Data excerpts
○ ○ ○ ○ ○ ○ ○

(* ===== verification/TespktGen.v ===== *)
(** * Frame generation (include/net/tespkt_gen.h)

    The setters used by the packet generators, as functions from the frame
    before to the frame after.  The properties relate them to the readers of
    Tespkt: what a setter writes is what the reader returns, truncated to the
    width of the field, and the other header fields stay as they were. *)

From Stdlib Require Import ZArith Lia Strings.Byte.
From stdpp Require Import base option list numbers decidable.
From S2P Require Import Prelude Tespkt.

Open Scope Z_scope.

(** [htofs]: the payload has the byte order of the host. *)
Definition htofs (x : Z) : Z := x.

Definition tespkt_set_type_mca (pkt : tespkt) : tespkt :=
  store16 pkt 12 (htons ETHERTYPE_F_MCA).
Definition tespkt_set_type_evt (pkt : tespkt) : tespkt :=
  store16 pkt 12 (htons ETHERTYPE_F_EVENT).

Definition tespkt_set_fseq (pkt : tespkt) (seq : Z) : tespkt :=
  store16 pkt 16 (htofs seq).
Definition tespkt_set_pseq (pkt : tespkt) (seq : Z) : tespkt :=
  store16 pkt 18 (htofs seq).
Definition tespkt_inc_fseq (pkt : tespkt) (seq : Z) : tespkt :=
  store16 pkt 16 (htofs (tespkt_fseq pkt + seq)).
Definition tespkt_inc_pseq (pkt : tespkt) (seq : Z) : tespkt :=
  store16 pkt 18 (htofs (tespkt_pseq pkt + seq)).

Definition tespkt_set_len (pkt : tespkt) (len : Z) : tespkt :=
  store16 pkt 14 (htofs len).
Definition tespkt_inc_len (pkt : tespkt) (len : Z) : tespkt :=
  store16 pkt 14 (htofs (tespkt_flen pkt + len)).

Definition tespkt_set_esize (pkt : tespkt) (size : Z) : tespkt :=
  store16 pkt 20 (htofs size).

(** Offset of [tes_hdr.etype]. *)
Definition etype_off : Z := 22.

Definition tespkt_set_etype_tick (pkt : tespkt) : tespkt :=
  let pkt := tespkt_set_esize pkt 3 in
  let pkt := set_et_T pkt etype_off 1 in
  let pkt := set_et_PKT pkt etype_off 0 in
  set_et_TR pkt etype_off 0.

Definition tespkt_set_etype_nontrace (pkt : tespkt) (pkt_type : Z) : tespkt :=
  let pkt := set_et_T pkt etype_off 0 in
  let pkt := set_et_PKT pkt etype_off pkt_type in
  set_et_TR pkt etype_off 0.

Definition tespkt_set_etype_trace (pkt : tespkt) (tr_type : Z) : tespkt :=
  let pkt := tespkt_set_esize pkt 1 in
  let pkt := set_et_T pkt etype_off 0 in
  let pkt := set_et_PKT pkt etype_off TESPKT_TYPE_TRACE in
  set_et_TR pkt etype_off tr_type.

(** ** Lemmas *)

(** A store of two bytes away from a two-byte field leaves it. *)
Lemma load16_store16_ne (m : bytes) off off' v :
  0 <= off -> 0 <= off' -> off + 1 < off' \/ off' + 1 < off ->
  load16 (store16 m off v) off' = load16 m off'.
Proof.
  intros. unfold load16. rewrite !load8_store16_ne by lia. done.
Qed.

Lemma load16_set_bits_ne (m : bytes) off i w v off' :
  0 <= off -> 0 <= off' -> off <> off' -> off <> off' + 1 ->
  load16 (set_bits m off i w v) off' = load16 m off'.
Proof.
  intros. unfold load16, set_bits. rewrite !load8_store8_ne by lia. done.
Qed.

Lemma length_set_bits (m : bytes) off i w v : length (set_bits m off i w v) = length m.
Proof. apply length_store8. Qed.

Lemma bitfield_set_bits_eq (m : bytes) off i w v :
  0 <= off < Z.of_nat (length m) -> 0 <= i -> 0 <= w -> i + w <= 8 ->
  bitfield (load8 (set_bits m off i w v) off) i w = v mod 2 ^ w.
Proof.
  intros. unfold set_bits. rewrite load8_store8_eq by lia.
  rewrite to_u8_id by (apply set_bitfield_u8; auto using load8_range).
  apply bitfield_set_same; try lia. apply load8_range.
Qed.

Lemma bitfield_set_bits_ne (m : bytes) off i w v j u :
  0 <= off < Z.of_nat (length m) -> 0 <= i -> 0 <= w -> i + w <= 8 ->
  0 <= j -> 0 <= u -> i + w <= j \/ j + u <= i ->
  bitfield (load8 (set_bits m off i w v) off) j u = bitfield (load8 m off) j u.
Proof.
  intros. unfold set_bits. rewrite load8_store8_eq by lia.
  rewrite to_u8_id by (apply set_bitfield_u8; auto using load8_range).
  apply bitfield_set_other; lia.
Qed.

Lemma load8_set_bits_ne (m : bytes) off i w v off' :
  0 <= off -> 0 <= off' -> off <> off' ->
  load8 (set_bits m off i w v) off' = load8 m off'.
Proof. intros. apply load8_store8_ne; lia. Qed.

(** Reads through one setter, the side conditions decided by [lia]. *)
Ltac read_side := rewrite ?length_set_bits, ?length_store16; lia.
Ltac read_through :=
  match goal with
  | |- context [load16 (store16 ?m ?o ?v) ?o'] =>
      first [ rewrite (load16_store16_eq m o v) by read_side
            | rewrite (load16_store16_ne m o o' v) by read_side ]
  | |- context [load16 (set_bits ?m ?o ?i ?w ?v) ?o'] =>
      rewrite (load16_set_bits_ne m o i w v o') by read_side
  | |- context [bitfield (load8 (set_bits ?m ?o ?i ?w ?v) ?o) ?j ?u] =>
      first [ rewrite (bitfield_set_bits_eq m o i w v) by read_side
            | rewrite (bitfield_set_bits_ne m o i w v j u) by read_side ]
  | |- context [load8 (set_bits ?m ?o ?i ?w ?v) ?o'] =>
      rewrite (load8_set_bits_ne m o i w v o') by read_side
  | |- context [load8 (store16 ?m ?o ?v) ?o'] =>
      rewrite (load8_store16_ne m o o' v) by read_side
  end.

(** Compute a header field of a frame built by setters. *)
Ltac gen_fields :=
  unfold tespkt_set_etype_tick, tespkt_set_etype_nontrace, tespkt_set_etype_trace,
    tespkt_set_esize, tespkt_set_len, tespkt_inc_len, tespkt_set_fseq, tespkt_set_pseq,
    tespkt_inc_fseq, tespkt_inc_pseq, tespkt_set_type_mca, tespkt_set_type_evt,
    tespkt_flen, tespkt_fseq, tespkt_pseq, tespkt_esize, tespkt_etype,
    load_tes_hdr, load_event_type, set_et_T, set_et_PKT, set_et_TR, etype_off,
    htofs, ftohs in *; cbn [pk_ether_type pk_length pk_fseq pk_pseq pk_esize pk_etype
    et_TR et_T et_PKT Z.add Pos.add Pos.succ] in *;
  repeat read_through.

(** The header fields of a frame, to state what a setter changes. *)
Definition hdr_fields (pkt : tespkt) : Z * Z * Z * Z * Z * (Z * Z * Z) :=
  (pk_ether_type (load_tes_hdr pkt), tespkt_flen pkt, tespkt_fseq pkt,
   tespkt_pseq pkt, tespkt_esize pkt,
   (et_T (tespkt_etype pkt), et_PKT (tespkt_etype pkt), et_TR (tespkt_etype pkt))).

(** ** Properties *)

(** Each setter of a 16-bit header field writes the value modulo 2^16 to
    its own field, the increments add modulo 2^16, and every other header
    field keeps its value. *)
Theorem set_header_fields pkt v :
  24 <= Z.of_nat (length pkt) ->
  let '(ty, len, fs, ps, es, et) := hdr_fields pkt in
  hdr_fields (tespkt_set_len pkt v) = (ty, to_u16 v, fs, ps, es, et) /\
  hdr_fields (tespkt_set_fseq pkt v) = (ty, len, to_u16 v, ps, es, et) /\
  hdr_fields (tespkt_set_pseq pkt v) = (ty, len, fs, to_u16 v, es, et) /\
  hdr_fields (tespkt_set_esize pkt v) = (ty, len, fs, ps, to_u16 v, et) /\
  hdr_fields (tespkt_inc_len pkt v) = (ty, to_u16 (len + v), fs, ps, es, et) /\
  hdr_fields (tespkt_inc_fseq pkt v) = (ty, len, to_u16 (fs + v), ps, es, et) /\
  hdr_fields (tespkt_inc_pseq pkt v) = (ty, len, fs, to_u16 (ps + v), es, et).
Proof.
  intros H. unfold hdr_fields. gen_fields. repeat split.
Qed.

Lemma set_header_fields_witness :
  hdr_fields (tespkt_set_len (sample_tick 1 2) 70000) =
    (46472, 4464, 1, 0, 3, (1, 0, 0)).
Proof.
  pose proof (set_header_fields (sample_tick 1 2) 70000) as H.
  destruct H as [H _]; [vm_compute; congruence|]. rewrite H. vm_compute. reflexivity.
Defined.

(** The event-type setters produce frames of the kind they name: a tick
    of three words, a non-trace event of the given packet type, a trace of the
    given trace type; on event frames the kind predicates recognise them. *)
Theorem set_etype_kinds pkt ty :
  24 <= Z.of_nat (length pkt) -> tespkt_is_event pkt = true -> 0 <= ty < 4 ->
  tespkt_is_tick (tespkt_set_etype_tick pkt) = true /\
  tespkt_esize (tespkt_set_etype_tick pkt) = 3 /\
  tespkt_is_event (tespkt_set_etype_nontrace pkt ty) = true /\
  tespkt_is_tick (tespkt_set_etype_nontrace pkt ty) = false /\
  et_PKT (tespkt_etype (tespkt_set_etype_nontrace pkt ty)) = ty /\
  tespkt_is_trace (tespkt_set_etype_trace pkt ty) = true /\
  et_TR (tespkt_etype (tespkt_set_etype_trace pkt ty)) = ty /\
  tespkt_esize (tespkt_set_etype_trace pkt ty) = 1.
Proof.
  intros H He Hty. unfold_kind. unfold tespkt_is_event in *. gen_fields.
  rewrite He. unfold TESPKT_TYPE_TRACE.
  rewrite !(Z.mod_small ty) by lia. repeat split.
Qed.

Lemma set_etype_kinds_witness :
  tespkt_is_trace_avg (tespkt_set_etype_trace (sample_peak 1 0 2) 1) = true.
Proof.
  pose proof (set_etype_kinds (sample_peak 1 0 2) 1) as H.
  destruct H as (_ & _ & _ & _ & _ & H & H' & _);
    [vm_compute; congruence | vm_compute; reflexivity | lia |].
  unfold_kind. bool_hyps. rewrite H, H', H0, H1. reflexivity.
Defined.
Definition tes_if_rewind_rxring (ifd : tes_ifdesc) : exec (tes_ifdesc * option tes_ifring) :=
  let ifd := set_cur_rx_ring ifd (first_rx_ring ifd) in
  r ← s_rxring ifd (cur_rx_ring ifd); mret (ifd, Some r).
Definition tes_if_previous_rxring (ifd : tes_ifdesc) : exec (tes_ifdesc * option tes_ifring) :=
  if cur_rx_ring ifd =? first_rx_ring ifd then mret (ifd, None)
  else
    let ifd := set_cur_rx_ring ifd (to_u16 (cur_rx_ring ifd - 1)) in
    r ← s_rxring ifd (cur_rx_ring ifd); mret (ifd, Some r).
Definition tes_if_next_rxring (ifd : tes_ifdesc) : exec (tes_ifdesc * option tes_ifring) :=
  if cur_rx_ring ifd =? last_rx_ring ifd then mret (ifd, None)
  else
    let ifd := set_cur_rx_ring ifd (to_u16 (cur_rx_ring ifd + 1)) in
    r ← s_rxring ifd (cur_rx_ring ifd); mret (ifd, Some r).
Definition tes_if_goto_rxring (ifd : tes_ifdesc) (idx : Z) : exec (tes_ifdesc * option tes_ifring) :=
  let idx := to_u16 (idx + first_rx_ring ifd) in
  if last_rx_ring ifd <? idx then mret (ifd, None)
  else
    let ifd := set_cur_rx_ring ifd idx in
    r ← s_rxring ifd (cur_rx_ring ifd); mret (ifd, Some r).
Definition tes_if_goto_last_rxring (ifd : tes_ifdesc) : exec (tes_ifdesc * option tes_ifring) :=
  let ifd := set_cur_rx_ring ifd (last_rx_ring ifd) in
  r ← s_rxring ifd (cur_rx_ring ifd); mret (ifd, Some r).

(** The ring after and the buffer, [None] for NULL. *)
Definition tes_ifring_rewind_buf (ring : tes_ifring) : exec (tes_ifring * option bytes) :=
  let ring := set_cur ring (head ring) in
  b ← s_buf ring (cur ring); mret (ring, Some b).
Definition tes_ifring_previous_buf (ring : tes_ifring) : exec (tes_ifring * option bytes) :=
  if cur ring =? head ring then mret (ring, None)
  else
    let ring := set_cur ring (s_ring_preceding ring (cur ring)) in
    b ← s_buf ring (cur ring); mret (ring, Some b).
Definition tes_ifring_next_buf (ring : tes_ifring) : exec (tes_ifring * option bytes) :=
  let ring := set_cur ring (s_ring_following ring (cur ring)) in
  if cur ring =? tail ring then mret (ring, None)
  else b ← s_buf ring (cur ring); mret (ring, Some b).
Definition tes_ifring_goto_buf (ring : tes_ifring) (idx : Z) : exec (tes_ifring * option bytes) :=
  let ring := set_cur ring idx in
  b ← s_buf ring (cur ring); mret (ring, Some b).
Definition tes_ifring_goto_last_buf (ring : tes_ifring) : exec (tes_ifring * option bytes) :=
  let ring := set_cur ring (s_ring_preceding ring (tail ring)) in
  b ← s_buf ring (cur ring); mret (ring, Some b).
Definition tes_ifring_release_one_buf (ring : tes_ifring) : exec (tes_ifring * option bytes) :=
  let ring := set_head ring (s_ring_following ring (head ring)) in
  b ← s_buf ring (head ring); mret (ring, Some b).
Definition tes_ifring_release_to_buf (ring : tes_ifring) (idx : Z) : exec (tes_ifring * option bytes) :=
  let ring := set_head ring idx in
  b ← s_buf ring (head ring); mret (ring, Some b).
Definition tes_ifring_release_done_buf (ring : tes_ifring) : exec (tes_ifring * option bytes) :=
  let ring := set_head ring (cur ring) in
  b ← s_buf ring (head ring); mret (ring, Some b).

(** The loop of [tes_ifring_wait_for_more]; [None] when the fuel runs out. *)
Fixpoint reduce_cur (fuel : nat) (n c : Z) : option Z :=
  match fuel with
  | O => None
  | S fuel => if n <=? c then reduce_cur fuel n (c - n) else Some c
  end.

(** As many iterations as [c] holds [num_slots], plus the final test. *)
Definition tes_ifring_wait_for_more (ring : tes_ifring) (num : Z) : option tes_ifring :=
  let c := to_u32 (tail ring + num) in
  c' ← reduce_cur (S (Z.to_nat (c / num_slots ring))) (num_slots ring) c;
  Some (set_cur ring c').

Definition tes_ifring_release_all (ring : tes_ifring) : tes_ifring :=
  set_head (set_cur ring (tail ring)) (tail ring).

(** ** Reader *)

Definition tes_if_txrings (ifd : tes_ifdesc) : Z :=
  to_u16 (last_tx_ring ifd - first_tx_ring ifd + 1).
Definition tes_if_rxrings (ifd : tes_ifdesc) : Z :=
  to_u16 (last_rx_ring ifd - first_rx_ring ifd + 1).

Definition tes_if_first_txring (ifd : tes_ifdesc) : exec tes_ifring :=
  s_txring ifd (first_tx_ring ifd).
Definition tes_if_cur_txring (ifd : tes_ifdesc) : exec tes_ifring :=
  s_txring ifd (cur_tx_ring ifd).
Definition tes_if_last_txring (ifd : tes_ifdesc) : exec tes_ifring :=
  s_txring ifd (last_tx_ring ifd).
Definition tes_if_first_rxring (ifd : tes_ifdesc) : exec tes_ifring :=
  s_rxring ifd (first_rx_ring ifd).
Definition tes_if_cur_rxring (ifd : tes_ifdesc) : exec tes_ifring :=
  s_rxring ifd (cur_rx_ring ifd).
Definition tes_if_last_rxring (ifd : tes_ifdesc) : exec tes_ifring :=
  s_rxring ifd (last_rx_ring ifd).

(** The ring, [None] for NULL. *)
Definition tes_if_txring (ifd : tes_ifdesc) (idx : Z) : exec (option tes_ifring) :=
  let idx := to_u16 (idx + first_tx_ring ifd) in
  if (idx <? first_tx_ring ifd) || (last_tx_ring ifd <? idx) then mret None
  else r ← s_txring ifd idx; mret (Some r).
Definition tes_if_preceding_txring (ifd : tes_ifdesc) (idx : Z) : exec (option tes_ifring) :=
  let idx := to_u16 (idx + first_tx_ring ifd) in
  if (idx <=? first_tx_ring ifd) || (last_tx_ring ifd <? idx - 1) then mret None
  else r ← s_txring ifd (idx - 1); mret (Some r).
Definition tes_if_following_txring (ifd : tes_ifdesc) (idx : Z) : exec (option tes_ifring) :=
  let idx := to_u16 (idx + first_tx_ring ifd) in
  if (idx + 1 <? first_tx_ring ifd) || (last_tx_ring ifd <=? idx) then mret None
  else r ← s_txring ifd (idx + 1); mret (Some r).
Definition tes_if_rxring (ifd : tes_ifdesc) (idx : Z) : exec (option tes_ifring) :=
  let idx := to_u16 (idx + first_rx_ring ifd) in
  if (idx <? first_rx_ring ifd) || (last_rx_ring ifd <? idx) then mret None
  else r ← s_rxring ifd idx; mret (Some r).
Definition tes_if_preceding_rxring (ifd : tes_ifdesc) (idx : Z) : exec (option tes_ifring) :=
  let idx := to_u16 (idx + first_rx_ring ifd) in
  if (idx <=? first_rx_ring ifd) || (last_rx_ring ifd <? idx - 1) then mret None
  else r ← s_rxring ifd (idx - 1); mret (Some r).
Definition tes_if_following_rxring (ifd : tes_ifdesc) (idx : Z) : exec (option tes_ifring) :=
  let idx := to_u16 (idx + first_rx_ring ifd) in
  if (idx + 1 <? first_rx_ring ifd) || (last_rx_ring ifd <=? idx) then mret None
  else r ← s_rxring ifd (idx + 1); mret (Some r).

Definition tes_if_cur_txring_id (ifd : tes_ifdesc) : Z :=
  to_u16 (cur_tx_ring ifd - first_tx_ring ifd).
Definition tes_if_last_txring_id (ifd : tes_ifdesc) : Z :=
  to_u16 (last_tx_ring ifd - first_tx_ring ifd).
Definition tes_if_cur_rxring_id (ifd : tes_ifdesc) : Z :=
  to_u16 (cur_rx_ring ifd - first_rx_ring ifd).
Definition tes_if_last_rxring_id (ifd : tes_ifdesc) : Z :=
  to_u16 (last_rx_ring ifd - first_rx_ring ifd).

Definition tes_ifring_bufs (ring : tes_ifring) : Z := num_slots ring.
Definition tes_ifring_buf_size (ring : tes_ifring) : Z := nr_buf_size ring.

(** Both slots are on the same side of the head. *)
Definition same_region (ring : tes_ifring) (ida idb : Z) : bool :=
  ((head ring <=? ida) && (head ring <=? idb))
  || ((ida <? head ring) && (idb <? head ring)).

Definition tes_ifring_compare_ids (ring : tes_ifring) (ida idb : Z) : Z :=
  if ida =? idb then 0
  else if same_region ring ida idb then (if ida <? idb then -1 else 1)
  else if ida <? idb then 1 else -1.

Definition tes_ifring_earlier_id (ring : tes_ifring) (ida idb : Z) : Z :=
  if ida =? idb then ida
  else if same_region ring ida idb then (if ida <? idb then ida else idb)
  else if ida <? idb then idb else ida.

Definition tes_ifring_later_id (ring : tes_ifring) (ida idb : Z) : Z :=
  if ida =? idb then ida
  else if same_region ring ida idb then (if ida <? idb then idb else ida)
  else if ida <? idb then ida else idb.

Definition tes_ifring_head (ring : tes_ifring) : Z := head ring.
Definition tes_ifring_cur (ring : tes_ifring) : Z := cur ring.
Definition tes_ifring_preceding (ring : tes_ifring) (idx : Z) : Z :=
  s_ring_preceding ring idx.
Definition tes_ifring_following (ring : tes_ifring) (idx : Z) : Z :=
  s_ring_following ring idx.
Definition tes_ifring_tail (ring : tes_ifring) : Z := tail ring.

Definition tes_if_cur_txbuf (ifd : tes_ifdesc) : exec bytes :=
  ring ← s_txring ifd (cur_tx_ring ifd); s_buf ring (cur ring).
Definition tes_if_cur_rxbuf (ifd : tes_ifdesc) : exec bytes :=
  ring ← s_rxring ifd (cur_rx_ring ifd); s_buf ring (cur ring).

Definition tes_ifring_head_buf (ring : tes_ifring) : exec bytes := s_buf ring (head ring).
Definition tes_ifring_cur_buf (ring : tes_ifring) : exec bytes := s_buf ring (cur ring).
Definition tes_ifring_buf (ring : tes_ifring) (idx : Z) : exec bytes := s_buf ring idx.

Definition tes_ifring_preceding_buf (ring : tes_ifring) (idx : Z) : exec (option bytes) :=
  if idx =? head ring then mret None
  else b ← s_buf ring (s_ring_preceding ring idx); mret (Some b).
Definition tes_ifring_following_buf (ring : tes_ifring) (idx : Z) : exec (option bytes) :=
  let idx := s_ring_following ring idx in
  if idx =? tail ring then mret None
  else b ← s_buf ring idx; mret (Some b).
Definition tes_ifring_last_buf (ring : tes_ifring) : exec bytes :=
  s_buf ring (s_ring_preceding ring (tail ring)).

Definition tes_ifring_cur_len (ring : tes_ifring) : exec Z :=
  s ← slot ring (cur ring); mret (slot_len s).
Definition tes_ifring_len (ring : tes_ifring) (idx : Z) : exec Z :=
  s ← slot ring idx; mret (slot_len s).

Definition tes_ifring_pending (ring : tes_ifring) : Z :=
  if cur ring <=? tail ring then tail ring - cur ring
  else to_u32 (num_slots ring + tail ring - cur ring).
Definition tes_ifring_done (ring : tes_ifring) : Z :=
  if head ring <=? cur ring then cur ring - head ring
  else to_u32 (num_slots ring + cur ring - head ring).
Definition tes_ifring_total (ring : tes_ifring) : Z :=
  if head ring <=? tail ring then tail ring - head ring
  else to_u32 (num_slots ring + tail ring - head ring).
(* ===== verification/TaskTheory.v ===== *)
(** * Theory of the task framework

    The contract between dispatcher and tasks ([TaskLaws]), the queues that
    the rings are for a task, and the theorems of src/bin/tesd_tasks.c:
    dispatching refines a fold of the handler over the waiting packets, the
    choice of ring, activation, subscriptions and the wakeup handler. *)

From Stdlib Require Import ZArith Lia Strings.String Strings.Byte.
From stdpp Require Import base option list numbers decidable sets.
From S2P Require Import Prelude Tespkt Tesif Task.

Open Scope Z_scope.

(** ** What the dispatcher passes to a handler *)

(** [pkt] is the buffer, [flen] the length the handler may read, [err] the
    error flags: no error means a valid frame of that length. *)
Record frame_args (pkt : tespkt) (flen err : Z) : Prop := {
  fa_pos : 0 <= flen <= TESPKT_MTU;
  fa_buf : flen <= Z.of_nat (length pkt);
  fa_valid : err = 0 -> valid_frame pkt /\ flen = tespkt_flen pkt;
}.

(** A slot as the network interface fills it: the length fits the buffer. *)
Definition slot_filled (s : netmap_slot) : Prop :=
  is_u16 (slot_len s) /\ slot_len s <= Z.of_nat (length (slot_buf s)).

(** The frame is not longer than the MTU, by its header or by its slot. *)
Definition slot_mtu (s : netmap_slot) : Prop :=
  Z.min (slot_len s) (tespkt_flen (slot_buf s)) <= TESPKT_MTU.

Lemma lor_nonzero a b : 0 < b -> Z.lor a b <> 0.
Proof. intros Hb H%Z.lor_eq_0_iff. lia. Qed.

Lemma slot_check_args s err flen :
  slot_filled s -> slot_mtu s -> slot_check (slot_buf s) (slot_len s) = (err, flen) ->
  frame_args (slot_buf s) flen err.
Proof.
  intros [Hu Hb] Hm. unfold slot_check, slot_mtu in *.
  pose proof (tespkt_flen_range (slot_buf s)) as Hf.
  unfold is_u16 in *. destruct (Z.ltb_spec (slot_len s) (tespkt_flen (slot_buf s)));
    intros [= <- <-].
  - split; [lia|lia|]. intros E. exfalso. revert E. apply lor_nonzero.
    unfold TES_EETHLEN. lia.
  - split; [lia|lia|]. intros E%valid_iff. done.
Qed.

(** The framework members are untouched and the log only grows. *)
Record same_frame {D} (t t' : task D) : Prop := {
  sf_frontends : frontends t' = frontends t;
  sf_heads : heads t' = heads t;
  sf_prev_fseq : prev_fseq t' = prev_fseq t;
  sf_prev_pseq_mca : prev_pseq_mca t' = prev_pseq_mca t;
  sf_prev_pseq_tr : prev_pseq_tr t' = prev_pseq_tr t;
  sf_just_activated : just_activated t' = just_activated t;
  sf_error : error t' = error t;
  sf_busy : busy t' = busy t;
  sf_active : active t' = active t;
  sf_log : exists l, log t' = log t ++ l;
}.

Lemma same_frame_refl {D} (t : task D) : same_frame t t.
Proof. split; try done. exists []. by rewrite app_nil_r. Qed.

○ ○ ○ ○ ○ ○ ○

In the data above, find the line that contains "tespkt_is_tick (tespkt_set_etype_nontrace pkt" and the line that contains "intros H He". Repeat exactly those lines and every line between them, and only those.

  tespkt_is_tick (tespkt_set_etype_nontrace pkt ty) = false /\
  et_PKT (tespkt_etype (tespkt_set_etype_nontrace pkt ty)) = ty /\
  tespkt_is_trace (tespkt_set_etype_trace pkt ty) = true /\
  et_TR (tespkt_etype (tespkt_set_etype_trace pkt ty)) = ty /\
  tespkt_esize (tespkt_set_etype_trace pkt ty) = 1.
Proof.
  intros H He Hty. unfold_kind. unfold tespkt_is_event in *. gen_fields.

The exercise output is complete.